Aim of the exercise
Go through the entries below and return every line that contains "Hnames".

--- The records Enclosed Below ---

(** ** Saving an object *)

(** C8.  Without a store method, [save_object] stores an object whose class
    is one of the five registered classes with the strategy registered for
    that class, and an object of any other class (also one that derives
    from a registered class) with [PickleStore], after one debug record in
    the log; in both cases it returns the suffix of the strategy
    normally. *)
Theorem save_object_strategy (object : IO.pyobject) (path experimentdata_directory : string)
    (w : IO.world) :
  IO.save_object object path experimentdata_directory None w =
  let _path := Path_div experimentdata_directory path in
  match registered_strategy (IO.type_of object) with
  | Some store_type =>
      (Return (Some (IO.suffix store_type)),
       IO.mk_world
         (<[IO.Path_with_suffix _path (IO.suffix store_type) := (store_type, object)]>
            (IO.files w))
         (IO.log w))
  | None =>
      (Return (Some ".pkl"),
       IO.mk_world
         (<[IO.Path_with_suffix _path ".pkl" := (IO.PickleStore, object)]> (IO.files w))
         (IO.log w ++ [("DEBUG", IO.not_supported (IO.type_of object))]))
  end.
Proof.
  unfold IO.save_object. destruct (IO.type_of object); reflexivity.
Qed.

(** * Further properties *)

(** ** The evaluator and the optimizer of the examples *)

Lemma fails_on_row_0_returns_its_row : returns_its_row fails_on_row_0.
Proof.
  intros s s' Hs. unfold fails_on_row_0 in Hs.
  destruct (bool_decide _); [discriminate|]. injection Hs as <-. reflexivity.
Qed.

Lemma idle_optimizer_cooperative : @cooperative unit idle_optimizer 0.
Proof.
  split; intros; try (eexists; reflexivity).
  exists (ledger_of []), o. split; [reflexivity|]. split; [split; reflexivity|reflexivity].
Qed.

Lemma fails_on_row_0_gives_y (s s' : ExperimentSample.t) (column : string) :
  fails_on_row_0 s = inr s' → column ∈ (ExperimentSample.output_data s').*1 → column = "y".
Proof.
  unfold fails_on_row_0. destruct (bool_decide _); [discriminate|].
  intros [= <-] Hcolumn. cbn in Hcolumn. apply list_elem_of_singleton in Hcolumn. exact Hcolumn.
Qed.

(** ** The frame of a commit *)

Lemma map_const_insert {A B} (b : B) (j : nat) (x : A) (row : list A) :
  map (λ _, b) (<[j := x]> row) = map (λ _, b) row.
Proof.
  revert j. induction row as [|y row IH]; intros [|j]; cbn; try reflexivity.
  f_equal. apply IH.
Qed.

Lemma alter_map_const_alter_insert {A} (b : A) (i jc : nat) (x : A) (rows : list (list A)) :
  alter (map (λ _, b)) i (alter (<[jc := x]>) i rows) = alter (map (λ _, b)) i rows.
Proof.
  rewrite list_alter_alter_eq. apply list_alter_ext; [|reflexivity].
  intros row _. cbn. apply map_const_insert.
Qed.

(** Whatever the loop of [set_experiment_sample] does, it changes the
    output store only, keeps its columns, and changes nothing that failing
    row [j] afterwards would not overwrite. *)
Lemma write_outputs_frame (j : nat) (v : value) (items : list (string * value))
    (self self' : ExperimentData.t) (r : outcome unit) :
  for_each items (write_output j) self = (r, self') →
  ∃ out',
    self' = set_output_data out' self ∧
    _Data.names out' = _Data.names (output_data self) ∧
    alter (map (λ _, v)) j (_Data.data out')
      = alter (map (λ _, v)) j (_Data.data (output_data self)).
Proof.
  revert self. induction items as [|[column value] items IH]; intros self Hrun.
  - cbn in Hrun. injection Hrun as _ <-. exists (output_data self).
    rewrite set_output_data_same. auto.
  - cbn [for_each] in Hrun. pose proof (write_output_eq j column value self) as Hstep.
    destruct (index_of column (_Data.names (output_data self))) as [jc|].
    + rewrite (bind_Return _ _ _ _ _ Hstep) in Hrun.
      destruct (IH _ Hrun) as (out' & -> & Hnames & Hdata). exists out'.
      split; [destruct self; reflexivity|]. split; [exact Hnames|].
      rewrite Hdata. cbn. apply alter_map_const_alter_insert.
    + rewrite (bind_Raise _ _ _ _ _ Hstep) in Hrun. injection Hrun as _ <-.
      exists (output_data self). rewrite set_output_data_same. auto.
Qed.

Lemma set_experiment_sample_outcomes (s : ExperimentSample.t) (self : ExperimentData.t) :
  (∃ out', set_experiment_sample s self =
           (Return tt, set_jobs (<[ExperimentSample._jobnumber s := FINISHED]> (jobs self))
                         (set_output_data out' self)))
  ∨ (∃ out', set_experiment_sample s self = (Raise KeyError, set_output_data out' self) ∧
             _Data.names out' = _Data.names (output_data self) ∧
             alter (map (λ _, ERROR_SENTINEL)) (ExperimentSample._jobnumber s) (_Data.data out')
               = alter (map (λ _, ERROR_SENTINEL)) (ExperimentSample._jobnumber s)
                   (_Data.data (output_data self))).
Proof.
  change (set_experiment_sample s) with
    (for_each (ExperimentSample.output_data s) (write_output (ExperimentSample.job_number s)) >>
     modify (λ self, set_jobs
       (_JobQueue.mark_as_finished (jobs self) (ExperimentSample._jobnumber s)) self)).
  destruct (for_each (ExperimentSample.output_data s)
              (write_output (ExperimentSample.job_number s)) self) as [r self'] eqn:Hrun.
  destruct (write_outputs_spec (ExperimentSample.job_number s)
              (ExperimentSample.output_data s) self) as (out0 & r0 & Hrun0 & Hr0 & _).
  destruct (write_outputs_frame _ ERROR_SENTINEL _ _ _ _ Hrun) as (out' & -> & Hnames & Hdata).
  rewrite Hrun in Hrun0. injection Hrun0 as -> _.
  destruct Hr0 as [-> | ->].
  - left. exists out'. rewrite (bind_Return _ _ _ _ _ Hrun). reflexivity.
  - right. exists out'. rewrite (bind_Raise _ _ _ _ _ Hrun). auto.
Qed.

(** With an evaluator that answers with its row, the sequential turn ends
    in the ledger that [committed_or_failed] describes: the cells that a
    failed commit has written are under the sentinel. *)
Lemma evaluate_and_commit_eq (data_generator : _DataGenerator)
    (s : ExperimentSample.t) (self : ExperimentData.t) :
  returns_its_row data_generator →
  evaluate_and_commit data_generator s self
  = (Return tt, committed_or_failed data_generator s self).
Proof.
  intros Hrow. unfold evaluate_and_commit, committed_or_failed, try_except, bind, call.
  destruct (data_generator s) as [e|s'] eqn:Hrun; [reflexivity|].
  pose proof (Hrow _ _ Hrun) as Hnum.
  destruct (set_experiment_sample_outcomes s' self)
    as [(out' & ->) | (out' & -> & Hnames & Hdata)]; [reflexivity|].
  cbn. f_equal. unfold set_output_data, set_jobs. cbn. rewrite Hnames.
  rewrite <- Hnum, Hdata. reflexivity.
Qed.
Lemma init_from_domain_any `{ExperimentData.Helpers} (fs : filesystem) (name : string) {A}
    (k : ExperimentData.t → outcome A) (m : outcome Domain.t) :
  (domain ← m; experimentdata ← __init__ fs (Some (of_Domain domain)) None None None name;
   k experimentdata)
  = (domain ← m;
     k (ExperimentData.mk name (_Data.mk (Domain.names domain) []) (_Data.mk [] []) domain [])).
Proof. destruct m; reflexivity. Qed.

--- End of Enclosed The records ---

Written answer
      destruct (IH _ Hrun) as (out' & -> & Hnames & Hdata). exists out'.
      split; [destruct self; reflexivity|]. split; [exact Hnames|].
  destruct (write_outputs_frame _ ERROR_SENTINEL _ _ _ _ Hrun) as (out' & -> & Hnames & Hdata).
    as [(out' & ->) | (out' & -> & Hnames & Hdata)]; [reflexivity|].
  cbn. f_equal. unfold set_output_data, set_jobs. cbn. rewrite Hnames.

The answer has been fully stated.